A closed fuel cycle that uses existing recycling technology for nuclear fuel could provide thousands of years worth of power using only the uranium mined to date. To that end, scientists at Argonne National Laboratory in suburban Chicago are refining a technique known as pyroprocessing that uses an electrical current run through molten salts to chemically separate fission products and transuranics from usable uranium left in spent reactor fuel. This video offers a broad overview of that research, including its potential for fueling an advanced fast-spectrum reactor.
This video is exceedingly misleading in several respects. The combination of fast reactors and pyroprocessing would be an uneconomical way to produce electricity. Fast reactors cost more than conventional light water reactors and the closed fuel cycle cost more than the open fuel cycle.
Why is this processes name - pyroprocessing? I see "typical" electrochemicaly engineering process. This is not pyro- or firerefining uranium . This is classical electrolise molten salt.
Mr. Tom Cochan,
That was a huge really dumb statement. What are your assumtions? I've done an economic study on pyroprocessing which convinced me and others that pyroprocessing represented a sound economic proposition. Further Fast Reacotrs (IFRs) are by design less costly to build based on number of physical advantages--low pressure, lighter, and a smaller foot print to name a few.

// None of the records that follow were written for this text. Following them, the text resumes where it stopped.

(* ===== verification/WalPipelineProofs.v ===== *)
(** * The write-ahead log pipeline: lemmas

    What every interleaving of shards and merger keeps: the log, the channel
    and the pending records of a shard are, in this order, what the shard
    appended. *)

From S2P Require Import Prelude Helpers Codec Wal Segments SegmentProofs WalPipeline.

(** ** Appenders *)
Section appender.
Context (a : WalAppender) (ch : Channel).

(** Blocks in the channel, then the pending records. *)
Definition in_flight (a : WalAppender) (ch : Channel) : list MutationRecord :=
  concat (ch_blocks ch) ++ a_pending a.

Lemma appender_flush_spec now a' ch' ok :
  appender_flush a ch now = Some (a', ch', ok) →
  in_flight a' ch' = in_flight a ch ∧ ch_capacity ch' = ch_capacity ch ∧ ch_open ch' = ch_open ch ∧
  a_max_records a' = a_max_records a ∧ a_max_bytes a' = a_max_bytes a ∧
  (if ok then a_pending a' = [] ∧ (a_pending a ≠ [] → a_pending_bytes a' = 0%Z)
   else a' = a ∧ ch' = ch ∧ ch_open ch = false).
Proof.
  unfold appender_flush, channel_send, in_flight. destruct (a_pending a) as [|r rs] eqn:E.
  { intros [= <- <- <-]. by rewrite E. }
  destruct (ch_open ch) eqn:Eo; cbn [negb].
  - destruct (_ <? _); [|done]. intros [= <- <- <-]. cbn. rewrite concat_app. cbn.
    by rewrite !app_nil_r.
  - intros [= <- <- <-]. by rewrite E, Eo.
Qed.

End appender.

Lemma appender_append_spec a ch r now a' ch' ok :
  appender_append a ch r now = Some (a', ch', ok) →
  in_flight a' ch' = in_flight a ch ++ [r] ∧ ch_capacity ch' = ch_capacity ch ∧ ch_open ch' = ch_open ch.
Proof.
  unfold appender_append. set (a1 := mkAppender (a_pending a ++ [r]) _ _ _ _ _).
  assert (in_flight a1 ch = in_flight a ch ++ [r]) as E1 by (unfold in_flight; cbn; by rewrite app_assoc).
  destruct (_ || _); [|intros [= <- <- <-]; done].
  intros (Hf & ? & ? & _)%appender_flush_spec. by rewrite Hf.
Qed.
(* ===== verification/SnapshotStore.v ===== *)
(** * Snapshots on disk, and recovery from a directory

    [SnapshotCompression], [SnapshotName] and [SnapshotStore] of
    [persistence/snapshot.rs], [PersistenceRuntime::snapshot] and
    [snapshot_streaming] of [persistence.rs], and [RecoveryLoader] of
    [persistence/recovery.rs] on the directory of [Segments].  The order in
    which [read_dir] lists the directory is an argument of the operations that
    use it.  The framed compressor ([lz4_flex::frame]) is a class like the
    block compressor. *)

From S2P Require Import Prelude Deps Helpers Codec Wal Segments SegmentProofs Snapshot Recovery.

(** [FrameEncoder] and [FrameDecoder] over whole files. *)
Class Lz4Frame := {
  frame_encode : Bytes → Bytes;
  frame_decode : Bytes → option Bytes;
  frame_decode_encode : ∀ b, frame_decode (frame_encode b) = Some b;
}.

Inductive SnapshotCompression := CompressNone | CompressLz4.

Definition from_enabled (enabled : bool) : SnapshotCompression :=
  if enabled then CompressLz4 else CompressNone.

(** ** Names *)

(** ["snapshot-"], [".bin"], [".lz4"], [".lz4f"] and the last two without dot. *)
Definition SNAPSHOT_PREFIX : Bytes := [115; 110; 97; 112; 115; 104; 111; 116; 45]%Z.
Definition DOT : Z := 46%Z.
Definition BIN : Bytes := [98; 105; 110]%Z.
Definition SNAPSHOT_COMPRESSED_EXT : Bytes := [108; 122; 52]%Z.
Definition SNAPSHOT_FRAMED_COMPRESSED_EXT : Bytes := [108; 122; 52; 102]%Z.

Definition file_name (c : SnapshotCompression) (timestamp_ms : Z) : Bytes :=
  SNAPSHOT_PREFIX ++ u64_to_string timestamp_ms ++ DOT :: BIN ++
  match c with CompressNone => [] | CompressLz4 => DOT :: SNAPSHOT_COMPRESSED_EXT end.

Definition streaming_file_name (c : SnapshotCompression) (timestamp_ms : Z) : Bytes :=
  match c with
  | CompressNone => file_name CompressNone timestamp_ms
  | CompressLz4 =>
      SNAPSHOT_PREFIX ++ u64_to_string timestamp_ms ++ DOT :: BIN ++ DOT :: SNAPSHOT_FRAMED_COMPRESSED_EXT
  end.

(** [split('.').next()]: up to the first dot. *)
Fixpoint before_dot (s : Bytes) : Bytes :=
  match s with
  | [] => []
  | b :: s' => if (b =? DOT)%Z then [] else b :: before_dot s'
  end.

Definition strip_prefix (prefix name : Bytes) : option Bytes :=
  if bytes_eqb (take (length prefix) name) prefix then Some (drop (length prefix) name) else None.

Definition snapshot_timestamp (name : Bytes) : option Z :=
  if utf8_valid name then rest ← strip_prefix SNAPSHOT_PREFIX name; parse_u64 (before_dot rest) else None.

Definition snapshot_matches (name : Bytes) : bool := bool_decide (is_Some (snapshot_timestamp name)).

(** [Path::extension]: what follows the last dot, unless that dot is the first
    byte. *)
Definition extension (name : Bytes) : option Bytes :=
  let ext := reverse (before_dot (reverse name)) in
  if length name <=? length ext + 1 then None else Some ext.

Definition has_extension (name ext : Bytes) : bool := bool_decide (extension name = Some ext).

(** ** The repository *)
Inductive PersistError :=
  | PSnapshot (e : SnapshotError)
  | PWal (e : WalError)
  | PCompressed
  | PFramed
  | PDisabled.

Abbreviation Persist A := (Outcome PersistError A).

Definition lift {E E' A} (f : E → E') (o : Outcome E A) : Outcome E' A :=
  match o with Panic => Panic | Incomplete => Incomplete | Err e => Err (f e) | Done a => Done a end.

Section store.
Context `{Hashing, Crc32, Lz4, Lz4Frame}.

Definition compression_encode (c : SnapshotCompression) (body : Bytes) : Bytes :=
  match c with CompressNone => body | CompressLz4 => compress_prepend_size body end.

Definition decode_path (name bytes : Bytes) : Persist Bytes :=
  if has_extension name SNAPSHOT_COMPRESSED_EXT then ok_or (decompress_size_prepended bytes) PCompressed
  else if has_extension name SNAPSHOT_FRAMED_COMPRESSED_EXT then ok_or (frame_decode bytes) PFramed
  else Done bytes.

(** [fs::write]: no sync. *)
Definition snapshot_write (d : Disk) (entries : list StoredEntry) (timestamp_ms : Z)
    (c : SnapshotCompression) : Persist Disk :=
  body ← lift PSnapshot (encode_snapshot entries timestamp_ms);
  Done (<[file_name c timestamp_ms := mkFile (compression_encode c body) 0]> d).

(** [write_snapshot_streaming]: staged in temporary files that are removed or
    renamed, synced before the rename. *)
Definition snapshot_write_streaming (d : Disk) (entries : list StoredEntry) (timestamp_ms : Z)
    (c : SnapshotCompression) : Persist Disk :=
  raw ← lift PSnapshot (write_snapshot_streaming entries timestamp_ms);
  let bytes := match c with CompressNone => raw | CompressLz4 => frame_encode raw end in
  Done (<[streaming_file_name c timestamp_ms := mkFile bytes (length bytes)]> d).

(** The key of [max_by_key], and [max_by_key]: the last of the greatest. *)
Definition snapshot_key (name : Bytes) : Z * bool :=
  (match snapshot_timestamp name with Some t => t | None => 0%Z end,
   has_extension name SNAPSHOT_FRAMED_COMPRESSED_EXT).

Definition snapshot_key_le (x y : Z * bool) : bool :=
  if (x.1 <? y.1)%Z then true else if (y.1 <? x.1)%Z then false else implb x.2 y.2.

Definition max_by_key (names : list Bytes) : option Bytes :=
  foldl (λ best name,
    match best with
    | None => Some name
    | Some b => if snapshot_key_le (snapshot_key b) (snapshot_key name) then Some name else Some b
    end) None names.

Definition latest_path (listing : list Bytes) : option Bytes :=
  max_by_key (filter (λ name, snapshot_matches name = true) listing).

Definition load_latest (d : Disk) (listing : list Bytes) : Persist (option LoadedSnapshot) :=
  match latest_path listing with
  | None => Done None
  | Some name =>
      file ← or_panic (d !! name);
      raw ← decode_path name (f_content file);
      '(timestamp_ms, entries) ← lift PSnapshot (decode_snapshot raw);
      Done (Some (mkLoaded timestamp_ms entries))
  end.

(** [PersistenceRuntime::snapshot]; the configuration's [enabled] and
    [compress_snapshots]. *)
Definition runtime_snapshot (enabled compress : bool) (d : Disk) (entries : list StoredEntry)
    (timestamp_ms : Z) : Persist Disk :=
  if enabled then
    d ← snapshot_write d entries timestamp_ms (from_enabled compress);
    lift PWal (prune_through d timestamp_ms)
  else Err PDisabled.

Definition runtime_snapshot_streaming (enabled compress : bool) (d : Disk) (entries : list StoredEntry)
    (timestamp_ms : Z) : Persist Disk :=
  if enabled then
    d ← snapshot_write_streaming d entries timestamp_ms (from_enabled compress);
    lift PWal (prune_through d timestamp_ms)
  else Err PDisabled.

(** [RecoveryLoader::load]. *)
Definition recover (enabled : bool) (d : Disk) (listing : list Bytes) : Persist RecoveryAccumulator :=
  if enabled then
    loaded ← load_latest d listing;
    records ← lift PWal (read_all d);
    Done (load_enabled loaded records)
  else Done acc_default.
End store.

The economics of building fast reactors and pyroprocessors can be improved by experience, in much the same way as every manufacturing process can be improved. The demonstration phase for pyroprocessing should have been started at least two decades ago, but the political establishment in the United States came to a conclusion that there was no longer any need for advancements in nuclear energy. The Integral Fast Reactor project was defunded in 1994 and the President actually stated that he was suggesting that action as a budget saving measure targeting unnecessary investments in advanced nuclear energy research.
Nuclear energy is reliable and emission free; it would sure be nice to leave behind a power system to future generations that met those descriptors AND had a technical solution enabling a fuel supply that could last for thousands of years.